Session.SessionID is not unique

    I have seen many forums in which users are asking that Session.SessionID is not unique. You also have seen forums saying that "I am getting different value for SessionID on every page or in each post back." Yes they are correct !!!! "This is not possible. How can it be?", I know this is your reaction. We have read in all the books and seen practically that SessionID is unique, until user logs off or close the browser. This is also correct. Now you will say then why am I writing the story?

   Here is the actual fundamentals that I have observe practically. The session changes in each request (either post back or redirecting from one page to another page) until user has not insert any value in Session collection. This means server treats each request from new session if user has not entered any value in session. You can check this practically!!!

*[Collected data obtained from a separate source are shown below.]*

Lemma keep_bits_inv orig mask k s :
  0 < k → (∀ p, 0 ≤ p < 32 → Z.testbit mask p = ((p `div` k) `mod` 2 =? 1)) →
  search_inv orig (k * 2) s → search_inv orig k (keep_bits mask k s).
Proof.
  destruct s as [b i]. intros Hk Hm ([Hb0 Hb] & Hl & Hi). cbn [fst snd] in *.
  assert (∀ p, Z.testbit b p = true → 0 ≤ p < 32) as Hp.
  { intros p H. pose proof (testbit_pos _ _ H). pose proof (testbit_le_log2 _ _ Hb0 H).
    pose proof (proj1 (Z.log2_lt_pow2 b 32 Hb0) Hb). lia. }
  assert (∀ p, Z.testbit b p = true → p `div` k * k = i + (p `div` k) `mod` 2 * k) as Hd.
  { intros p H. specialize (Hi p H). rewrite <- Z.div_div in Hi by lia.
    pose proof (Z.div_mod (p `div` k) 2 ltac:(lia)) as E. set (q := p `div` k) in *.
    rewrite E at 1. rewrite <- Hi. ring. }
  unfold keep_bits. destruct (Z.eqb_spec (Z.land b mask) 0) as [E|E].
  - split; [done|]. split; [done|]. cbn [fst snd]. intros p H. rewrite Hd by done.
    assert (Z.testbit (Z.land b mask) p = false) as F by (rewrite E; apply Z.testbit_0_l).
    rewrite Z.land_spec, H, Hm in F by auto. simpl in F. apply Z.eqb_neq in F.
    pose proof (Z.mod_pos_bound (p `div` k) 2 ltac:(lia)). replace ((p `div` k) `mod` 2) with 0 by lia. lia.
  - assert (0 < Z.land b mask) as Hpos.
    { assert (0 ≤ Z.land b mask) by (apply Z.land_nonneg; lia). lia. }
    assert (∀ p, Z.testbit (Z.land b mask) p = true →
      Z.testbit b p = true ∧ (p `div` k) `mod` 2 = 1) as Hb'.
    { intros p H. rewrite Z.land_spec in H. apply andb_true_iff in H as [H1 H2].
      split; [done|]. rewrite Hm in H2 by auto. by apply Z.eqb_eq. }
    set (t := Z.log2 b). set (u := Z.log2 (Z.land b mask)).
    destruct (Hb' u) as [Hu1 Hu2]; [by apply Z.bit_log2|].
    assert (Z.testbit b t = true) as Ht by (by apply Z.bit_log2).
    pose proof (testbit_le_log2 _ _ Hb0 Hu1) as Hut. fold t in Hut.
    assert (t = u) as Etu.
    { assert ((t `div` k) `mod` 2 = 1).
      { pose proof (Z.mod_pos_bound (t `div` k) 2 ltac:(lia)).
        pose proof (Z.div_le_mono u t k Hk Hut). pose proof (Hd u Hu1). pose proof (Hd t Ht). nia. }
      assert (t ≤ u); [|lia]. apply testbit_le_log2; [done|].
      rewrite Z.land_spec, Ht, Hm by auto. by apply Z.eqb_eq. }
    split; [split; [done|]|split; [cbn [fst]; fold u; lia|]].
    + cbn [fst]. apply (Z.log2_lt_pow2 _ 32); [done|]. fold u. specialize (Hp t Ht). lia.
    + cbn [fst snd]. intros p H. destruct (Hb' p H) as [H1 H2]. rewrite Hd, H2 by done. lia.
Qed.

(** One mask of the search; the digit it tests is checked on the 32 positions. *)
Ltac search_stage M k H :=
  apply (keep_bits_inv _ M k) in H;
    [|done
     |let p := fresh in let Hp := fresh in intros p Hp;
      apply (check_range_dec (λ p, Z.testbit M p = ((p `div` k) `mod` 2 =? 1)) 0 32 p);
      [by vm_compute|lia]].

(** The portable [top_bit] is the binary logarithm on every non-zero word. *)
Lemma top_bit_log2 b : 0 < b < 4294967296 → top_bit b = Z.log2 b.
Proof.
  intros Hb. unfold top_bit. destruct (Z.eqb_spec b 0); [lia|].
  assert (search_inv b (16 * 2) (b, 0)) as H.
  { split; [done|]. split; [done|]. cbn [fst snd]. intros p H.
    pose proof (testbit_pos _ _ H). pose proof (testbit_le_log2 b p ltac:(lia) H).
    pose proof (proj1 (Z.log2_lt_pow2 b 32 ltac:(lia)) ltac:(lia)).
    rewrite Z.div_small by lia. done. }
  search_stage 0xFFFF0000 16 H. search_stage 0xFF00FF00 8 H. search_stage 0xF0F0F0F0 4 H.
  search_stage 0xCCCCCCCC 2 H. search_stage 0xAAAAAAAA 1 H.
  destruct H as ([Hpos _] & Hl & Hi). cbv zeta.
  rewrite <- (Hi (Z.log2 b)), Z.div_1_r by (rewrite <- Hl; by apply Z.bit_log2). lia.
Qed.

(** * Companding *)

(** The midpoint of the interval of length [2^k] that contains [m]. *)
Definition midpoint (k m : Z) : Z := m `div` 2 ^ k * 2 ^ k + 2 ^ (k - 1).

(** A-law: intervals of length 16 below 512, doubling with every power of two above. *)
Definition alaw_quantise (x : Z) : Z :=
  let mid m := midpoint (Z.max 4 (Z.log2 m - 4)) m in
  if x >=? 0 then mid x else - mid (- x - 1).

(** Mu-law: the same on the biased magnitude, which is limited to 15 bits. *)
Definition ulaw_quantise (x : Z) : Z :=
  let mid m := let l := Z.min (m + 132) 32767 in midpoint (Z.log2 l - 4) l - 132 in
  if x >=? 0 then mid x else - mid (- x - 1).

Lemma segment_log2 l :
  0 ≤ l < 65536 → top_bit (u32 (Z.lor l 255)) - 7 = Z.max (Z.log2 l) 7 - 7.
Proof.
  intros Hl. assert (0 < Z.lor l 255 < 65536) as H.
  { assert (0 ≤ Z.lor l 255) by (apply Z.lor_nonneg; lia).
    assert (Z.lor l 255 ≠ 0) by (intros E; apply Z.lor_eq_0_iff in E; lia).
    split; [lia|]. apply (Z.log2_lt_pow2 _ 16); [lia|]. rewrite Z.log2_lor by lia.
    change (Z.log2 255) with 7. destruct (Z.eq_dec l 0) as [->|]; [by vm_compute|].
    pose proof (proj1 (Z.log2_lt_pow2 l 16 ltac:(lia)) ltac:(lia)). lia. }
  rewrite u32_id by cint. rewrite top_bit_log2 by lia. by rewrite Z.log2_lor by lia.
Qed.

Lemma land_15 x : Z.land x 15 = x `mod` 16.
Proof. change 15 with (Z.ones 4). by rewrite Z.land_ones. Qed.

  Create a web application with two pages Default.aspx and Default2.aspx. Add one button and two lables on Default.aspx page. On page load of Default.aspx in if(!Page.IsPostBack) set any one lable's text to Session.SessionID. Now in click event of button set second lable's text to Session.SessionID. You can see that every time when post back occurs you have new value of SessionID. Amazing !!!!!!! You can check by redirecting to Default2.aspx page and print SessionID.

    Now, on Default.aspx page in if(!Page.IsPostBack) set Session["test"] = "1" or set any name value collection. Once you do this run the page. Click on button any number of time and you see that now SessionID is unique.

   Really Amazing!!!!


Happy Programming !!


Anonymous said...

IMO this is actually expected. The idea is likely that the server saves a bit of work by not trying to match a session for users that don't have anything in their session. Imagine for example if a site such as Google should match the session on each request for all users while it is usefull only for those that are authenticated. It could make a huge difference and the workaround is still very simple (just save whatever data you want to get the final sessionid).

samir shah said...

That behavior is quite understandable. If the session has nothing , then there is no point in saving the session . The will rather recycle it. This is little difficult to observe but you can see that sessionIDs are re-used.
But the observation is quite useful and thanks for your post.

DarKain said...

great aport

Thanks Man